**ASSIGNMENT:**
Word for word, restate the lines that run from the line containing "Lemma one_block_inv : heap_inv" to the last line of the records below.

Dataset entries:
(* ===== verification/UserHeapProps.v ===== *)
(** * Properties of the user heap (userland/lib.c) *)

From S2P Require Import Prelude Libc UserHeap UserHeapOps UserHeapClient.

Lemma round_size_huge n :
  2 ^ 31 ≤ n < 2 ^ 32 →
  (n ≤ 2 ^ 32 - 4 → n ≤ round_size n ≤ 2 ^ 32 - 4) ∧ (2 ^ 32 - 4 < n → round_size n = 0).
Proof.
  intros Hn. unfold round_size, MIN_ALLOC_SIZE. rewrite MAX_spec, Z.max_r by lia.
  pose proof (Z.mod_pos_bound n 4). pose proof (Z.div_mod n 4).
  destruct (Z.eqb_spec (n mod 4) 0); simpl; [lia|].
  rewrite <- Z.ldiff_land. change 3 with (Z.ones 2).
  rewrite Z.ldiff_ones_r, Z.shiftr_div_pow2, Z.shiftl_mul_pow2 by lia. change (2 ^ 2) with 4.
  split; intros.
  - rewrite u32_id by klia. lia.
  - replace (n / 4 * 4 + 4) with (2 ^ 32) by lia. done.
Qed.

Section properties.
Variables (en : endian) (base : Z).
Hypothesis Hbase : 0 < base ∧ base + HEAP_SIZE ≤ 2 ^ 32.

(** ** Properties *)

(** C34. In every state a program can reach from [heap_init] by requests of at
    most [2^31 - 8] bytes, frees of blocks it holds and stores into them: the
    blocks it holds lie inside the heap, word-aligned relative to it, and do not
    overlap; [malloc] and [free] return (no traversal leaves the heap or fails
    to end) and change no byte of a block that is held; and when all blocks have
    been freed the heap is whole again: a request of up to 252 bytes succeeds. *)
Theorem heap_history_safe h0 h1 h live :
  Z.of_nat (length (heap h0)) = HEAP_SIZE → heap_init en base h0 = Done h1 →
  rtc (heap_step en base) (h1, []) (h, live) →
  (∀ p n, (p, n) ∈ live → base < p ∧ p + n ≤ base + HEAP_SIZE ∧ (p - base) mod 4 = 0) ∧
  (∀ i j p n q m, live !! i = Some (p, n) → live !! j = Some (q, m) → i ≠ j →
     p + n ≤ q ∨ q + m ≤ p) ∧
  (∀ n, 0 < n ≤ 2 ^ 31 - 8 → returns (malloc en base n h) (λ '(p, h'),
     (live = [] → n ≤ 252 → p ≠ 0) ∧
     ∀ q m i, (q, m) ∈ live → 0 ≤ i < m → get_byte base (q + i) h' = get_byte base (q + i) h)) ∧
  (∀ p n live', live ≡ₚ (p, n) :: live' → returns (free en base p h) (λ h',
     ∀ q m i, (q, m) ∈ live' → 0 ≤ i < m → get_byte base (q + i) h' = get_byte base (q + i) h)).
Proof.
  intros HL E Hr. destruct (heap_reachable_inv en base Hbase _ _ _ HL E Hr) as (bs & Hrep & Hc & Hl).
  simpl in Hrep, Hl. split_and!.
  - intros p n Hin. apply (live_bytes_ok en base h bs p n live Hrep Hl Hin).
  - intros i j p n q m. by apply (live_disjoint en base h bs live).
  - intros n Hn. eapply returns_mono; [by apply (malloc_live en base Hbase h bs live n)|].
    intros [p h'] (_ & _ & _ & _ & H0 & Hk). split; [|done]. intros -> Hn2 ->.
    destruct Hl as (us & Hp & ->%Forall2_nil_inv_l). apply Permutation_nil_l in Hp.
    assert (Eb : bs = [Blk false base HEAP_SIZE]) by (by eapply all_free_single).
    destruct (round_size_spec n Hn) as (_ & Hm & _ & Hb).
    assert (round_size n ≤ 252).
    { pose proof (Z.div_mod (round_size n) 4). lia. }
    pose proof (proj1 H0 eq_refl (Blk false base HEAP_SIZE)) as Hx. simpl in Hx.
    unfold HEAP_SIZE in *. specialize (Hx ltac:(rewrite Eb; by left) eq_refl). lia.
  - intros p n live' HP. eapply returns_mono; [by apply (free_live en base Hbase h bs live p n live')|].
    by intros h' (_ & _ & _ & _ & Hk).
Qed.

(** [malloc] is first fit: it carves the request, rounded up to whole words
    and at least 8 bytes, from the end of the lowest free block with room for it
    and a size field (or takes the whole block when fewer than 12 bytes would
    remain), and answers NULL without a change exactly when no free block has
    room. *)
Theorem malloc_first_fit h bs n :
  heap_rep en base h bs → 0 < n ≤ 2 ^ 31 - 8 →
  n ≤ round_size n < Z.max 8 n + 4 ∧
  returns (malloc en base n h) (λ '(p, h'), match amalloc (round_size n) bs with
    | Some (a, bs') => p = a + 4 ∧ p ≠ 0 ∧ heap_rep en base h' bs'
    | None => p = 0 ∧ h' = h ∧ ∀ b, b ∈ bs → used b = false → size b < round_size n + 4
    end).
Proof.
  intros Hrep Hn. destruct (round_size_spec n Hn) as (_ & _ & ? & ?). split; [done|].
  eapply returns_mono; [by apply (malloc_spec en base Hbase h bs n)|]. intros [p h'].
  pose proof (amalloc_None (round_size n) bs) as HN.
  destruct (amalloc (round_size n) bs) as [[a bs']|] eqn:E; [|naive_solver].
  intros (-> & Hrep' & _). split_and!; [done| |done].
  destruct (amalloc_useds _ _ _ _ E) as (s & _ & Hp).
  assert (Hin : Blk true a s ∈ useds bs') by (rewrite Hp; by left).
  apply elem_of_useds in Hin as [Hin _].
  pose proof (tiled_elem _ _ _ _ (hr_tiled _ _ _ _ Hrep') Hin) as Ha. simpl in Ha. lia.
Qed.

(** [realloc] of a held block answers NULL and changes nothing when there is
    no room for the new size.  Otherwise it moves the contents: the new block
    starts with the bytes of the old one, up to the smaller size, the old block
    is given back and the bytes of all other blocks stay as they are; but only
    if as many bytes as the new size lie between the old block and the end of
    the heap: it always copies the new size, and reads past the heap otherwise. *)
Theorem realloc_correct h p m live' n :
  heap_inv en base (h, (p, m) :: live') → 0 < n ≤ 2 ^ 31 - 8 →
  returns (malloc en base n h) (λ '(q, h1),
    if q =? 0 then h1 = h ∧ realloc en base p n h = Done (0, h)
    else if p + n <=? base + HEAP_SIZE
    then returns (realloc en base p n h) (λ '(r, h'), r = q ∧
      heap_inv en base (h', (q, n) :: live') ∧
      (∀ i, 0 ≤ i < Z.min m n → get_byte base (q + i) h' = get_byte base (p + i) h) ∧
      ∀ x k i, (x, k) ∈ live' → 0 ≤ i < k → get_byte base (x + i) h' = get_byte base (x + i) h)
    else realloc en base p n h = Fault).
Proof. apply (realloc_live en base Hbase). Qed.

(** Requests near [2^32] are not refused: the sizes are compared after
    wrap-around, so on a fresh heap a request of [2^31 + 256] to [2^32 - 4] bytes
    makes [malloc] write a block header outside the heap, and a request of the
    last three sizes succeeds with the address of the end of the heap. *)
Theorem malloc_huge_request h n :
  heap_rep en base h [Blk false base HEAP_SIZE] → 2 ^ 31 + 256 ≤ n < 2 ^ 32 →
  if n <=? 2 ^ 32 - 4 then malloc en base n h = Fault
  else returns (malloc en base n h) (λ '(p, _), p = u32 (base + HEAP_SIZE)).
Proof.
  intros Hrep Hn. pose proof (hr_length _ _ _ _ Hrep) as HL.
  destruct (rep_middle en base h [] _ [] Hrep) as (_ & _ & _ & _ & _ & _ & _ & HS & _).
  pose proof (hr_seg _ _ _ _ Hrep) as (Ef & _). cbn [addr size] in *.
  destruct (round_size_huge n) as [Hr1 Hr2]; [lia|]. unfold malloc.
  destruct (Z.eqb_spec n 0); [lia|]. rewrite Ef. set (r := round_size n) in *. clearbody r.
  change heap_fuel with (S (Z.to_nat HEAP_SIZE)). cbn [while_loop].
  destruct (Z.eqb_spec base 0); [lia|]. rewrite HS. cbn [outcome_bind].
  unfold HEAP_SIZE, MIN_ALLOC_SIZE, sizeof_size_t in *. rewrite (s32_id (8 + 4)) by klia.
  unfold malloc_split, sizeof_size_t. destruct (Z.leb_spec n (2 ^ 32 - 4)) as [Hle|Hgt].
  - specialize (Hr1 Hle).
    assert (Es : s32 (256 - r - 4) = 2 ^ 32 + 252 - r)
      by (unfold s32; rewrite <- (Z.mod_add _ 1), Z.mod_small by lia; lia).
    assert (Eu : u32 (256 - (r + 4)) = 2 ^ 32 + 252 - r)
      by (unfold u32; rewrite <- (Z.mod_add _ 1), Z.mod_small by lia; lia).
    rewrite Es, Eu. destruct (Z.leb_spec (8 + 4) (2 ^ 32 + 252 - r)); [|lia].
    destruct (set_size_spec en base h base (2 ^ 32 + 252 - r)) as (h1 & -> & _ & Ho & _);
      [done|lia|unfold HEAP_SIZE; lia|klia|]. cbn [outcome_bind].
    unfold set_size at 1, store32. rewrite (proj1 Ho).
    assert (Hnb : u32 (base + (2 ^ 32 + 252 - r)) = base + (2 ^ 32 + 252 - r) ∨
                  u32 (base + (2 ^ 32 + 252 - r)) = base + 252 - r).
    { destruct (decide (base + (2 ^ 32 + 252 - r) < 2 ^ 32)); [left; apply u32_id; klia|right].
      unfold u32. rewrite <- (Z.mod_add _ (-1)), Z.mod_small; lia. }
    match goal with |- context [if ?c then _ else _] => replace c with false; [done|] end.
    symmetry. apply andb_false_iff. rewrite !Z.leb_gt. lia.
  - rewrite (Hr2 Hgt), s32_id by klia. cbn [Z.leb Z.compare].
    destruct (set_size_spec en base h base 252) as (h1 & E1 & _ & Ho & _);
      [done|lia|unfold HEAP_SIZE; lia|klia|].
    change (u32 (256 - (0 + 4))) with 252. rewrite E1. cbn [outcome_bind].
    rewrite (u32_id (base + 252)) by klia.
    destruct (set_size_spec en base h1 (base + 252) (u32 (0 + 4))) as (h2 & E2 & _);
      [by rewrite (proj1 Ho)|lia|unfold HEAP_SIZE; lia|by vm_compute|].
    rewrite E2. simpl. f_equal. lia.
Qed.
End properties.

(** ** Witnesses *)
Lemma demo_base : 0 < 4096 ∧ 4096 + HEAP_SIZE ≤ 2 ^ 32.
Proof. by vm_compute. Qed.

Definition demo_heap : heap_t := Heap 0 (replicate 256 0).
Definition fresh : heap_t :=
  match heap_init Big 4096 demo_heap with Done h => h | _ => demo_heap end.
(** After a request of 10 bytes. *)
Definition one_block : heap_t :=
  match malloc Big 4096 10 fresh with Done (_, h) => h | _ => fresh end.

Lemma fresh_init : heap_init Big 4096 demo_heap = Done fresh.
Proof. vm_compute. reflexivity. Qed.

Lemma one_block_malloc : malloc Big 4096 10 fresh = Done (4340, one_block).
Proof. vm_compute. reflexivity. Qed.

Lemma one_block_step : heap_step Big 4096 (fresh, []) (one_block, [(4340, 10)]).
Proof. apply (heap_malloc Big 4096 fresh [] 10 4340 one_block); [lia|apply one_block_malloc]. Qed.

Lemma fresh_rep : heap_rep Big 4096 fresh [Blk false 4096 HEAP_SIZE].
Proof.
  pose proof (heap_init_spec Big 4096 demo_heap eq_refl) as H. by rewrite fresh_init in H.
Qed.

Lemma one_block_inv : heap_inv Big 4096 (one_block, [(4340, 10)]).
Proof.
  apply (heap_reachable_inv Big 4096 demo_base demo_heap fresh _ eq_refl fresh_init).
  apply rtc_once, one_block_step.
Qed.

Lemma heap_history_safe_witness : 4096 < 4340 ∧ 4340 + 10 ≤ 4096 + HEAP_SIZE ∧ (4340 - 4096) mod 4 = 0.
Proof.
  exact (proj1 (heap_history_safe Big 4096 demo_base demo_heap fresh one_block [(4340, 10)]
    eq_refl fresh_init (rtc_once _ _ one_block_step)) 4340 10 (list_elem_of_here _ _)).
Defined.

Lemma ten_bytes : 0 < 10 ≤ 2 ^ 31 - 8.
Proof. lia. Qed.

Lemma malloc_first_fit_witness : 10 ≤ round_size 10 < Z.max 8 10 + 4.
Proof. exact (proj1 (malloc_first_fit Big 4096 demo_base fresh _ 10 fresh_rep ten_bytes)). Defined.

Lemma realloc_correct_witness :
  returns (malloc Big 4096 10 one_block) (λ '(q, h1),
    if q =? 0 then h1 = one_block ∧ realloc Big 4096 4340 10 one_block = Done (0, one_block)
    else if 4340 + 10 <=? 4096 + HEAP_SIZE
    then returns (realloc Big 4096 4340 10 one_block) (λ '(r, h'), r = q ∧
      heap_inv Big 4096 (h', [(q, 10)]) ∧
      (∀ i, 0 ≤ i < Z.min 10 10 → get_byte 4096 (q + i) h' = get_byte 4096 (4340 + i) one_block) ∧
      ∀ x k i, (x, k) ∈ [] → 0 ≤ i < k → get_byte 4096 (x + i) h' = get_byte 4096 (x + i) one_block)
    else realloc Big 4096 4340 10 one_block = Fault).
Proof. exact (realloc_correct Big 4096 demo_base one_block 4340 10 [] 10 one_block_inv ten_bytes). Defined.

Lemma huge_size : 2 ^ 31 + 256 ≤ 2 ^ 32 - 4 < 2 ^ 32.
Proof. lia. Qed.

Lemma malloc_huge_request_witness : malloc Big 4096 (2 ^ 32 - 4) fresh = Fault.
Proof. exact (malloc_huge_request Big 4096 demo_base fresh (2 ^ 32 - 4) fresh_rep huge_size). Defined.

**TASK RESULT:**
Lemma one_block_inv : heap_inv Big 4096 (one_block, [(4340, 10)]).
Proof.
  apply (heap_reachable_inv Big 4096 demo_base demo_heap fresh _ eq_refl fresh_init).
  apply rtc_once, one_block_step.
Qed.

Lemma heap_history_safe_witness : 4096 < 4340 ∧ 4340 + 10 ≤ 4096 + HEAP_SIZE ∧ (4340 - 4096) mod 4 = 0.
Proof.
  exact (proj1 (heap_history_safe Big 4096 demo_base demo_heap fresh one_block [(4340, 10)]
    eq_refl fresh_init (rtc_once _ _ one_block_step)) 4340 10 (list_elem_of_here _ _)).
Defined.

Lemma ten_bytes : 0 < 10 ≤ 2 ^ 31 - 8.
Proof. lia. Qed.

Lemma malloc_first_fit_witness : 10 ≤ round_size 10 < Z.max 8 10 + 4.
Proof. exact (proj1 (malloc_first_fit Big 4096 demo_base fresh _ 10 fresh_rep ten_bytes)). Defined.

Lemma realloc_correct_witness :
  returns (malloc Big 4096 10 one_block) (λ '(q, h1),
    if q =? 0 then h1 = one_block ∧ realloc Big 4096 4340 10 one_block = Done (0, one_block)
    else if 4340 + 10 <=? 4096 + HEAP_SIZE
    then returns (realloc Big 4096 4340 10 one_block) (λ '(r, h'), r = q ∧
      heap_inv Big 4096 (h', [(q, 10)]) ∧
      (∀ i, 0 ≤ i < Z.min 10 10 → get_byte 4096 (q + i) h' = get_byte 4096 (4340 + i) one_block) ∧
      ∀ x k i, (x, k) ∈ [] → 0 ≤ i < k → get_byte 4096 (x + i) h' = get_byte 4096 (x + i) one_block)
    else realloc Big 4096 4340 10 one_block = Fault).
Proof. exact (realloc_correct Big 4096 demo_base one_block 4340 10 [] 10 one_block_inv ten_bytes). Defined.

Lemma huge_size : 2 ^ 31 + 256 ≤ 2 ^ 32 - 4 < 2 ^ 32.
Proof. lia. Qed.

Lemma malloc_huge_request_witness : malloc Big 4096 (2 ^ 32 - 4) fresh = Fault.
Proof. exact (malloc_huge_request Big 4096 demo_base fresh (2 ^ 32 - 4) fresh_rep huge_size). Defined.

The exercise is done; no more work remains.